Sunday, 10 August 2014

Hope


I’ve been meditating on ‘Hope’ for some months now.  It strikes me that hope is the one thing we all hold on to when everything else comes crashing down.  The appeal is that we can always hope for something better. 
For example, in a relationship blighted by domestic violence, the victim very seldom leaves when the abuse first manifests itself.  We ‘hope’ for change.  We make excuses for the perpetrator telling ourselves that they are not well, they are under stress, they may be drinking too much etc.  We hope that they will ‘get better’ or change and everything will be fine.  The longer the situation carries on, the victim realises that this particular ‘hope’ won’t occur, so the hope changes.  The victim hopes for a day when everything is peaceful, and tries to do nothing that would cause offence or trigger a violent episode in their partner.  However, even this approach is flawed, because the mood swings are so random and unpredictable as the perpetrator will find any reason to attack.   Finally, when the victim is completely worn down, feeling worthless and virtually hopeless, the glimmer of a new future away from the perpetrator presents a new hope.  Just how though, remains a mystery as the victim can’t see any way to escape and by this time, all rational thought processes have been destroyed by the constant abuse suffered.
People need hope to survive.  The oppressed often turn to religion because of the hope faith offers.  Most (if not all) faith offers you the hope of a better life in the next world.  “Today’s life will be tough and hard, but don’t worry” adherents of a religion will tell you, “because if you follow XXXXXX  or this path, you will be fine in the next world/life.”  The promise of something better in the future gives hope.  Pie in the Sky when you die.  Furthermore, if you look to a religion/faith for hope, its followers are most embracing and welcoming of you especially when they think they may have a new recruit.  They will do anything and offer all sorts of assistance to make you want to feel part of that group.   Mind you if you turn your back on that group, your so-called friends may no longer offer you the same hand of friendship you previously experienced.   The future hope you signed up to when you acknowledged believe in that faith system evaporates.  You are no longer one of the chosen ones.
Hope is always there.  Hope is not reliant on external circumstances or beliefs.  There comes a time when you just have to grasp it.  Any abusive relationship will never change and if you are being victimised, your only hope is leaving and starting again.  Staying will only result in further problems and difficulties and could even cost you your life.  That hope you may have of a life free from abuse is available to you, but you have to grasp it with both hands and doing that requires a big, bold step.

1 comment:

  1. I find this blog quite interesting.

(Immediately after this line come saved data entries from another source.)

(** The loop over the intents, whose order does not matter. *)
Definition evict_expired (rp : MaintenanceReplayProtector) (now : Z) : MaintenanceReplayProtector :=
  let expired := filter (fun kv => entry_expired now kv.2) (map_to_list (rp_intents rp)) in
  mkReplayProtector (rp_capacity rp)
    (foldl (fun m kv => delete kv.1 m) (rp_intents rp) expired)
    (foldl (fun m kv => delete (en_nonce_key kv.2) m) (rp_nonces rp) expired).

Definition accept (rp : MaintenanceReplayProtector) (intent : MaintenanceIntent) (now_unix_seconds : Z)
    : MaintenanceReplayResult * MaintenanceReplayProtector :=
  if negb (validate_maintenance_intent_shape intent) || (now_unix_seconds =? 0) ||
     (mi_expires_at intent <? now_unix_seconds) then (invalid, rp)
  else
    let intent_key := replay_intent_key intent in
    let nonce_key := replay_nonce_key intent in
    let rp := evict_expired rp now_unix_seconds in
    if bool_decide (is_Some (rp_intents rp !! intent_key)) ||
       bool_decide (is_Some (rp_nonces rp !! nonce_key)) then (replayed, rp)
    else if Z.of_nat (size (rp_intents rp)) >=? rp_capacity rp then (capacity_exhausted, rp)
    else
      (accepted,
       mkReplayProtector (rp_capacity rp)
         (<[intent_key := mkEntry (mi_expires_at intent) nonce_key]> (rp_intents rp))
         (<[nonce_key := mi_expires_at intent]> (rp_nonces rp))).

Definition clear (rp : MaintenanceReplayProtector) : MaintenanceReplayProtector :=
  mkReplayProtector (rp_capacity rp) ∅ ∅.

(** ** The decision *)

Inductive MaintenanceAuthorizationResult : Set :=
| authorized | invalid_intent | invalid_credential | credential_mismatch | authentication_failed
| invalid_local_context | not_yet_valid | expired | target_mismatch | expected_state_mismatch
| already_replayed | replay_capacity_exhausted.

Section Decision.
Variable bcrypt_hmac : bytes -> bytes -> option bytes.

(** With the intent that is authorized. *)
Definition authorize_maintenance_intent (credential : DeploymentAdminCredentialView)
    (signed_intent : SignedMaintenanceIntent) (local_client_id : bytes) (current_state : RestoreState)
    (now_unix_seconds : Z) (replay_protector : MaintenanceReplayProtector)
    : MaintenanceAuthorizationResult * option MaintenanceIntent * MaintenanceReplayProtector :=
  let intent := si_intent signed_intent in
  let no result := (result, None, replay_protector) in
  if negb (validate_maintenance_intent_shape intent) then no invalid_intent
  else if negb (valid_credential credential) then no invalid_credential
  else if negb (dc_key_id credential =? mi_deployment_key_id intent) then no credential_mismatch
  else if negb (verify_maintenance_intent_tag bcrypt_hmac credential signed_intent)
  then no authentication_failed
  else if negb (non_zero local_client_id) || negb (validate_restore_state current_state) ||
          (now_unix_seconds =? 0) then no invalid_local_context
  else if (mi_issued_at intent >? now_unix_seconds) &&
          (mi_issued_at intent - now_unix_seconds >? kMaintenanceClockSkewSeconds)
  then no not_yet_valid
  else if now_unix_seconds >? mi_expires_at intent then no expired
  else if negb (bool_decide (mi_target_client intent = local_client_id)) then no target_mismatch
  else if negb (bool_decide (mi_expected_state intent = current_state))
  then no expected_state_mismatch
  else
    let '(outcome, rp) := accept replay_protector intent now_unix_seconds in
    match outcome with
    | accepted => (authorized, Some intent, rp)
    | replayed => (already_replayed, None, rp)
    | capacity_exhausted => (replay_capacity_exhausted, None, rp)
    | invalid => (invalid_intent, None, rp)
    end.
End Decision.
Lemma pairing_text_inv input s rest :
  read_text input = Some (s, rest) -> input = append_text s ++ rest /\ len s <= kMaximumPairingTextBytes.
Proof.
  unfold read_text. intros E. reader_inv. bool_to_prop.
  assert (x = len s) as -> by (unfold len; ulia). unfold append_text. by rewrite <- app_assoc.
Qed.

Lemma rbind_text {B} s rest (k : bytes -> reader B) :
  len s <= kMaximumPairingTextBytes -> rbind read_text k (append_text s ++ rest) = k s rest.
Proof. intros Hs. unfold rbind. by rewrite pairing_text_append. Qed.

Lemma rbind_text_end {B} s (k : bytes -> reader B) :
  len s <= kMaximumPairingTextBytes -> rbind read_text k (append_text s) = k s [].
Proof. intros Hs. rewrite <- (app_nil_r (append_text s)). by apply rbind_text. Qed.

Definition wf_message (m : AgentMessage) : Prop :=
  valid_type (am_type m) = true /\ len (am_payload m) <= kMaximumAgentPayloadBytes.

#[export] Program Instance agent_message_codec : Codec AgentMessage := {|
  encode := encode_agent_message; decode := decode_agent_message; valid := wf_message |}.
Next Obligation.
  intros m [Ht Hl]. pose proof (len_nonneg (am_payload m)). pose proof Ht as Hr.
  unfold valid_type, type_lock, type_host_broadcast_mode in Hr. bool_to_prop.
  unfold kMaximumAgentPayloadBytes, Protocol.kMaxCommandPayload in *.
  unfold encode_agent_message, decode_agent_message, kMaximumAgentPayloadBytes, Protocol.kMaxCommandPayload.
  rewrite Ht. cbn [negb orb].
  match goal with |- context [?a >? ?b] => destruct (Z.gtb_spec a b); [lia|] end.
  autorewrite with wire. unfold kAgentHeaderBytes.
  match goal with |- context [?a <? 12] => destruct (Z.ltb_spec a 12); [lia|] end.
  assert ((kAgentMagic =? kAgentMagic) && (kAgentVersion =? kAgentVersion) &&
    (len (am_payload m) <=? kMaximumAgentPayloadBytes) &&
    (len (am_payload m) =? len (am_payload m)) = true) as Hg.
  { unfold kMaximumAgentPayloadBytes, Protocol.kMaxCommandPayload. rewrite !Z.eqb_refl. cbn [andb]. lia. }
  unfold run_reader, agent_message_reader. reader_run. by destruct m.
Qed.
Next Obligation.
  intros w m. unfold decode_agent_message. destruct (_ <? _); [done|]. intros E.
  unfold agent_message_reader in E. reader_inv. bool_to_prop. subst.
  match goal with K : valid_type _ = true |- _ => pose proof K as Ht end.
  split; [done|]. unfold encode_agent_message; cbn [am_type am_payload]. rewrite Ht. cbn [negb orb].
  match goal with |- context [?a >? ?b] => destruct (Z.gtb_spec a b); [lia|] end. done.
Qed.
(** C5, witness: a 503 answer, an empty feed, and a feed whose first entry
    is another paper. *)
Lemma search_arxiv_nothing_witness :
  result_of (search_arxiv
               (feed_world {| status_code := 503; text := "" |} (feed_of []))
               "Attention Is All You Need" 1) = Returns None
  /\ result_of (search_arxiv
                  (feed_world {| status_code := 200; text := "<feed/>" |}
                     (feed_of []))
                  "Attention Is All You Need" 1) = Returns None
  /\ result_of (search_arxiv
                  (feed_world {| status_code := 200; text := "<feed/>" |}
                     (feed_of [attention_entry]))
                  "Deep Residual Learning for Image Recognition" 1)
     = Returns None.
Proof.
  split; [|split].
  - refine (proj1 (search_arxiv_nothing
                     (feed_world {| status_code := 503; text := "" |}
                        (feed_of []))
                     "Attention Is All You Need" 1
                     {| status_code := 503; text := "" |} eq_refl) _).
    discriminate.
  - exact (proj1 (proj2 (search_arxiv_nothing
                           (feed_world
                              {| status_code := 200; text := "<feed/>" |}
                              (feed_of []))
                           "Attention Is All You Need" 1
                           {| status_code := 200; text := "<feed/>" |}
                           eq_refl))
             (feed_of []) eq_refl eq_refl eq_refl).
  - exact (proj2 (proj2 (search_arxiv_nothing
                           (feed_world
                              {| status_code := 200; text := "<feed/>" |}
                              (feed_of [attention_entry]))
                           "Deep Residual Learning for Image Recognition" 1
                           {| status_code := 200; text := "<feed/>" |}
                           eq_refl))
             (feed_of [attention_entry]) attention_entry []
             (leaf (ET.atom "title") "Attention is All you Need")
             "Attention is All you Need" eq_refl eq_refl eq_refl eq_refl
             eq_refl eq_refl).
Defined.
(** The first check to fail decides. In [keyMismatchMalformed] the entry
    B_Foo of service B takes the key age, which the root Foo of service A
    does not have; the Federation type of service B lists an entry without
    underscore before it, and the merge returns the error of that entry. *)
Theorem missing_key_behind_malformed_entry :
  let schemas := Examples.keyMismatchMalformed in
  let serviceNames := serviceNamesOf stdOrder schemas in
  keyMissing serviceNames (Examples.byNameOf schemas) "Foo" "age"
  /\ Examples.byNameOf schemas !! "B"
     = Some (Examples.schemaOf Examples.serviceBMalformed)
  /\ Examples.federationMalformedFirst ∈ Examples.serviceBMalformed
  /\ Examples.entryB_Foo ∈ type_Fields Examples.federationMalformedFirst
  /\ SplitN2 (field_Name Examples.entryB_Foo) = ["B"; "Foo"]
  /\ Examples.argumentKeys ∈ field_Args Examples.entryB_Foo
  /\ argHasKey (Examples.tableOf schemas) Examples.argumentKeys "age"
  /\ Examples.convert schemas = Err (ENoObjectName "Foo")
  /\ forall K, Examples.convert schemas <> Err (EInvalidFederationKey K).
Proof.
  split.
  { exists "A", Examples.rootFoo.
    split; [vm_compute; apply list_elem_of_In; simpl; auto|].
    split; [|split; [reflexivity|split; reflexivity]].
    exists (Examples.schemaOf Examples.serviceA).
    split; [vm_compute; reflexivity|apply list_elem_of_In; simpl; auto]. }
  split; [vm_compute; reflexivity|].
  split; [apply list_elem_of_In; simpl; auto|].
  split; [apply list_elem_of_In; simpl; auto|].
  split; [reflexivity|].
  split; [apply list_elem_of_In; simpl; auto|].
  split.
  { eexists _, _, _. split; [reflexivity|].
    split; [vm_compute; reflexivity|vm_compute; eauto]. }
  split; [vm_compute; reflexivity|].
  intros K. vm_compute. discriminate.
Qed.
(** * GA4 to Google Sheets sync: a model of [ga4_to_excel.py]

    The development follows the three stages of [GA4SheetsSync]:
    the fetcher ([fetch_ga4_data], [format_dataframe]), the reconciler
    and the writer ([get_existing_sheet_data], [update_google_sheet],
    [format_sheet_header]) and the driver [sync_data]; then [main], the
    loop of [continuous_sync] and [get_credentials].

    A pandas [DataFrame] is a list of column labels and a list of rows;
    a row maps a label to the value of its cell.  A cell that holds the
    null marker of pandas ([NaN], [None], [NaT], [<NA>]) is an absent key
    of the row, so a cell read is an [option value].  Column labels of a
    frame are taken to be distinct. *)

From Stdlib Require Import ZArith Lia Ascii String.
From stdpp Require Import base option list strings gmap sorting pretty.

Set Warnings "-clear-no-such-hyp".

Local Open Scope string_scope.
Local Open Scope list_scope.
Local Open Scope Z_scope.

(** ** Cell values *)

(** A float64 is kept as the exact decimal it was read from, [m / 10^k],
    or as an infinity; the rounding error of binary64 is not part of the
    model.  The float [NaN] is the null marker. *)
Inductive float64 :=
  | Fin (m : Z) (k : nat)
  | Inf (neg : bool).

Inductive value :=
  | Str (s : string)
  | Int (z : Z)
  | Flt (x : float64).

Abbreviation cell := (option value).
Abbreviation row := (gmap string value).

Global Instance float64_eq_dec : EqDecision float64.
Proof. solve_decision. Defined.
Global Instance value_eq_dec : EqDecision value.
Proof. solve_decision. Defined.

Definition is_Str (c : cell) : bool :=
  match c with Some (Str _) => true | _ => false end.
Definition is_Int (c : cell) : bool :=
  match c with Some (Int _) => true | _ => false end.
Definition is_num (v : value) : bool :=
  match v with Str _ => false | _ => true end.

(** ** Numbers: comparison of numeric values, as Python's [==] and [<] *)

Definition as_float (v : value) : option float64 :=
  match v with
  | Str _ => None
  | Int z => Some (Fin z 0)
  | Flt x => Some x
  end.

Definition float_compare (x y : float64) : comparison :=
  match x, y with
  | Fin m k, Fin n j => (m * 10 ^ Z.of_nat j ?= n * 10 ^ Z.of_nat k)
  | Fin _ _, Inf neg => if neg then Gt else Lt
  | Inf neg, Fin _ _ => if neg then Lt else Gt
  | Inf a, Inf b =>
      match a, b with
      | true, false => Lt
      | false, true => Gt
      | _, _ => Eq
      end
  end.

(** [a == b] on two cell values. A string never equals a number. *)
Definition value_eqb (a b : value) : bool :=
  match a, b with
  | Str s, Str t => bool_decide (s = t)
  | Str _, _ | _, Str _ => false
  | _, _ =>
      match as_float a, as_float b with
      | Some x, Some y =>
          match float_compare x y with Eq => true | _ => false end
      | _, _ => false
      end
  end.

(** [a <= b]; [None] is the [TypeError] of comparing a string with a number. *)
Definition value_leb (a b : value) : option bool :=
  match a, b with
  | Str s, Str t => Some (String.leb s t)
  | Str _, _ | _, Str _ => None
  | _, _ =>
      match as_float a, as_float b with
      | Some x, Some y =>
          Some (match float_compare x y with Gt => false | _ => true end)
      | _, _ => None
      end
  end.

(** Equality of cells as [isin] and set membership see it: the null marker
    is one object and matches itself. *)
Definition cell_eqb (a b : cell) : bool :=
  match a, b with
  | None, None => true
  | Some x, Some y => value_eqb x y
  | _, _ => false
  end.

Definition cell_in (c : cell) (l : list cell) : bool := existsb (cell_eqb c) l.

(** ** Reading numbers: [pd.to_numeric(..., errors='coerce')] on one value *)

Definition int64_min : Z := - 2 ^ 63.
Definition int64_max : Z := 2 ^ 63 - 1.
Definition in_int64 (z : Z) : bool := (int64_min <=? z) && (z <=? int64_max).

Definition digit (c : ascii) : option Z := Z.of_nat <$> Ascii.is_nat c.

(** Reads the longest run of digits: the number read so far, how many
    digits were read, and the rest of the text. *)
Fixpoint read_digits (s : string) (acc : Z) (n : nat) : Z * nat * string :=
  match s with
  | String c s' =>
      match digit c with
      | Some d => read_digits s' (10 * acc + d) (S n)
      | None => (acc, n, s)
      end
  | EmptyString => (acc, n, s)
  end.

Fixpoint skip_spaces (s : string) : string :=
  match s with
  | String c s' => if Ascii.is_space c then skip_spaces s' else s
  | EmptyString => s
  end.

Definition strip (s : string) : string :=
  String.rev (skip_spaces (String.rev (skip_spaces s))).

Definition read_sign (s : string) : bool * string :=
  match s with
  | String "-" s' => (true, s')
  | String "+" s' => (false, s')
  | _ => (false, s)
  end.

Definition lower (c : ascii) : ascii :=
  let n := nat_of_ascii c in
  if ((65 <=? n) && (n <=? 90))%nat then ascii_of_nat (n + 32) else c.

Fixpoint lowercase (s : string) : string :=
  match s with
  | String c s' => String (lower c) (lowercase s')
  | EmptyString => EmptyString
  end.

(** The exponent part: [e] or [E], a sign, digits, then the end. *)
Definition read_exponent (s : string) : option Z :=
  match s with
  | EmptyString => Some 0
  | String c s' =>
      if bool_decide (lower c = "e"%char) then
        let '(neg, s1) := read_sign s' in
        match read_digits s1 0 0 with
        | (e, S _, EmptyString) => Some (if neg then - e else e)
        | _ => None
        end
      else None
  end.

Definition scale (m : Z) (k : nat) (e : Z) : float64 :=
  if Z.of_nat k <=? e then Fin (m * 10 ^ (e - Z.of_nat k)) 0
  else Fin m (Z.to_nat (Z.of_nat k - e)).
(** [p7_tophits_Threshold], pass by pass *)
Lemma Threshold_spec th pli m st th' pli' m' ps :
  view_ptrs m th = Some ps → NoDup ps →
  p7_tophits_Threshold TargetReportable DomainReportable th pli m
    = Some (st, th', pli', m') →
  ∃ rs m1,
    Forall2 (λ p r, read_at (m_hits m) p 0 = Some r) ps rs ∧
    st = eslOK ∧
    th' = P7_TOPHITS.set_nreported (bump (target pli <$> rs) 0) th ∧
    pli' = (if decide (P7_PIPELINE.domZ_setby pli = p7_ZSETBY_NTARGETS)
            then P7_PIPELINE.set_domZ (Double.of_int (P7_TOPHITS.nreported th')) pli
            else pli) ∧
    m_view m' = m_view m ∧ m_str m' = m_str m ∧ m_ali m' = m_ali m ∧
    m_dom m1 = m_dom m ∧ dom_ext m1 m' ∧
    (∀ q, q ∉ ps → read_at (m_hits m') q 0 = read_at (m_hits m) q 0) ∧
    (∀ q, q ∈ ps → ∃ r, read_at (m_hits m) q 0 = Some r ∧
       read_at (m_hits m1) q 0
         = Some (first_pass_on TargetReportable pli r) ∧
       second_pass_at DomainReportable pli' m1 m' q
         (first_pass_on TargetReportable pli r)).
Proof.
  intros Hps Hnd H. unfold p7_tophits_Threshold in H.
  apply mapM_Some in Hps.
  bind_split H. rename x into th1. rename m0 into m1.
  destruct (first_pass_spec TargetReportable pli _ ps (P7_TOPHITS.set_nreported 0 th)
              _ _ _ Hps Hnd E)
    as (rs & Hrs & -> & Hv1 & Hd1 & Hs1 & Ha1 & Hout1 & Hin1).
  bind_split H. destruct x. apply ret_Some in H. simplify_eq.
  unfold for_loop in E0. rewrite Z.sub_0_r in E0.
  assert (Forall2 (λ h p, read_at (m_view m1) (P7_TOPHITS.hit th) h = Some p)
            (seqZ 0 (P7_TOPHITS.N th)) ps) as Hps1 by by rewrite Hv1.
  destruct (second_pass_spec DomainReportable _ _ _ ps _ _ Hps1 Hnd E0)
    as (Hv2 & Hs2 & Ha2 & He2 & Hout2 & Hin2).
  exists rs, m1. split_and!; try congruence; try done.
  - intros q Hq. rewrite Hout2, Hout1 by done. done.
  - intros q Hq. destruct (Hin2 q Hq) as (r1 & Hr1 & Hat).
    rewrite (Hin1 q Hq) in Hr1.
    destruct (read_at (m_hits m) q 0) as [r|] eqn:Hr; [|done].
    simpl in Hr1. injection Hr1 as <-. exists r. split_and!; try done.
    by rewrite (Hin1 q Hq), Hr.
Qed.
(** [p7_tophits_Threshold] runs without undefined behaviour on a list
    whose ranking can be read and whose records have their domains. *)
Lemma Threshold_defined th pli m ps :
  view_ptrs m th = Some ps → NoDup ps → domains_readable m ps →
  ∃ th' pli' m',
    p7_tophits_Threshold TargetReportable DomainReportable th pli m
      = Some (eslOK, th', pli', m').
Proof.
  intros Hps Hnd Hdr. apply mapM_Some in Hps.
  destruct (first_pass_defined TargetReportable pli _ ps
              (P7_TOPHITS.set_nreported 0 th) m Hps) as (th1 & m1 & E1).
  { intros p Hp. destruct (Hdr p Hp) as (r & -> & _). by eexists. }
  destruct (first_pass_spec TargetReportable pli _ ps (P7_TOPHITS.set_nreported 0 th)
              _ _ _ Hps Hnd E1)
    as (rs & Hrs & Hth1 & Hv1 & Hd1 & Hs1 & Ha1 & Hout1 & Hin1).
  set (pli' := if decide (P7_PIPELINE.domZ_setby pli = p7_ZSETBY_NTARGETS)
               then P7_PIPELINE.set_domZ (Double.of_int (P7_TOPHITS.nreported th1)) pli
               else pli).
  destruct (second_pass_defined DomainReportable pli' (P7_TOPHITS.hit th1)
              (seqZ 0 (P7_TOPHITS.N th1)) ps m1) as [m2 E2].
  { rewrite Hth1, Hv1. exact Hps. }
  { intros q Hq. destruct (Hdr q Hq) as (r & Hr & Hdoms).
    exists (first_pass_on TargetReportable pli r). rewrite (Hin1 q Hq), Hr.
    split; [done|]. rewrite Hd1. unfold first_pass_on.
    by destruct (TargetReportable _ _ _). }
  exists th1, pli', m2. unfold p7_tophits_Threshold.
  erewrite bind_eq; [|exact E1]. unfold for_loop. rewrite Z.sub_0_r.
  erewrite bind_eq; [|exact E2]. done.
Qed.
End ThresholdSpec.
(** The body of the locally generated report. *)
Definition reportText (question : string) (sources : list string) : string :=
  "Key Findings" ++ nl ++
  "- Offline mode: generated a local report." ++ nl ++
  "- Your question: " ++ question ++ nl ++ nl ++
  "Supporting Evidence" ++ nl ++
  "- Files provided: " ++
  (if (0 <? List.length sources)%nat then join sources ", " else "none") ++ nl ++ nl ++
  "Actionable Recommendations" ++ nl ++
  "- Connect the backend to generate AI-powered reports." ++ nl ++ nl ++
  "Sources Referenced" ++ nl ++
  "- " ++
  (if (0 <? List.length sources)%nat then join sources (nl ++ "- ")
   else "No files uploaded").

Definition localReportItem (u : User.t) (question : string)
    (uploadedFiles : list UploadedFile.t) (now qId rId : string) : ReportItem.t :=
  let sources := map UploadedFile.name uploadedFiles in
  {| ReportItem.report :=
       {| Report.id := rId;
          Report.question_id := qId;
          Report.user_id := User.id u;
          Report.report := reportText question sources;
          Report.citations := map (fun s => "Source: " ++ s) sources;
          Report.sources_used := sources;
          Report.live_data_included := false;
          Report.created_at := now |};
     ReportItem.question :=
       {| Question.id := qId;
          Question.user_id := User.id u;
          Question.question := question;
          Question.files := map UploadedFile.id uploadedFiles;
          Question.status := "completed";
          Question.created_at := now |} |}.

(** The credits and the counters are JS numbers, that is IEEE doubles, and
    hold integers; such a number is modelled by the integer it holds.  A
    sum or a difference of two of them is the exact one rounded to the
    nearest double, ties to the even significand: exact up to [2 ^ 53] in
    magnitude, and a multiple of a power of two beyond.  (Adding or taking
    away one never overflows.)  Comparisons, [Math.max] and [Math.min] are
    exact. *)
Module Double.
Definition round (z : Z) : Z :=
  let a := Z.abs z in
  if (a <? 2 ^ 53)%Z then z
  else
    let q := 2 ^ (Z.log2 a - 52) in
    let m := a / q in
    let r := a mod q in
    let m' :=
      if (2 * r <? q)%Z then m
      else if (q <? 2 * r)%Z then m + 1
      else if Z.even m then m else m + 1 in
    Z.sgn z * (m' * q).
Definition add (x y : Z) : Z := round (x + y).
Definition sub (x y : Z) : Z := round (x - y).
End Double.
(** What the two overlays leave in the object they were given.  The splicer
    always hands them a fresh [clone], so there the object they return is
    this function of the clone's contents ([overlayExact_contents] and
    [overlayBrown_contents] below). *)
Definition exactKeys (o : Obj) : Obj :=
  setField (setField (setField o W_I (JObj [])) W_U single) W_COLOR red.

Definition brownKeys (o : Obj) : Obj :=
  setField (setField o W_U single) W_COLOR brown.

(** ** Document model

    A run is an object with an optional [w:rPr] (its properties), an
    optional [w:t] (its text node) and any other children ([w:tab],
    [w:br], drawings, ...), kept in [others] in key order.

    The text node is what the parser made of [w:t].  It is a string; or,
    for a [w:t] with attributes, an object whose [#text] is a string or
    is missing; or such an object whose [#text] is a number or a boolean,
    which is what the parser makes of a text of digits only and of the
    texts true and false ([TObjAtom], with the [String] of the value); or
    a value that is no string and has no [#text] ([TBare]: a number or a
    boolean for such a text in a [w:t] without attributes, an array for a
    run with more than one [w:t]). *)

Inductive TNode : Type :=
| TStr (s : jstring)
| TObj (text : option jstring) (attrs : Obj)
| TObjAtom (shown : jstring) (attrs : Obj)
| TBare.

Record Run : Type := mkRunNode {
  rPr : option Obj;
  t : option TNode;
  others : Obj
}.

(** The code takes as text the node itself when it is a string, else its
    [#text], else the empty string.  [textOf] gives the characters of that
    text, the [text[i]] for [i < text.length]: a number or a boolean has
    no [length], and so no characters. *)
Definition textOf (tNode : TNode) : jstring :=
  match tNode with
  | TStr s => s
  | TObj (Some s) _ => s
  | TObj None _ | TObjAtom _ _ | TBare => []
  end.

On 8-10-2014 I ended in the emergency room. My husband, tide me up and beat me up. I was able to call the police and now he is I, jail facing felony charges. It was the first time he became physical in his abuse, although before he was awfully abusive verbally and a few times displayed breaking or thronging things. Indeed I was full of hope in the way you describe here. And that hope is still around now in a different way.
    Personally I feel much better now living away from him. But pains me his story and I'm still trying ways to help him. Insane. He was molested as a child, and now that I have to deal with his family that is overseas I suspect he was in some ways neglected. I now recognize patterns of borderline personality disorders as you described in other post. Is just sad how a person that all his life was in some ways neglected. Even he neglect himself, unable to take care of himself. I just found troubled to turn my back now that I understand his pains. Hope. I hope to help him reach a conclusion of his troubled mind. In fact I believe that the criminal process will help him reach that if, and only if he is able to assume and face his past traumas. Because I strongly believe he does not want to be this person that beats up his wife. And I feel between two roads abandon him in jail and never think about him, or still leave him in jail but maintain communication in a way to help him analyze what he did and how affects people for him to conclude this trauma that does not let him live joyfully. It is his journey and only him can change. But an understanding hand can make a difference, i think. Hope, at the end.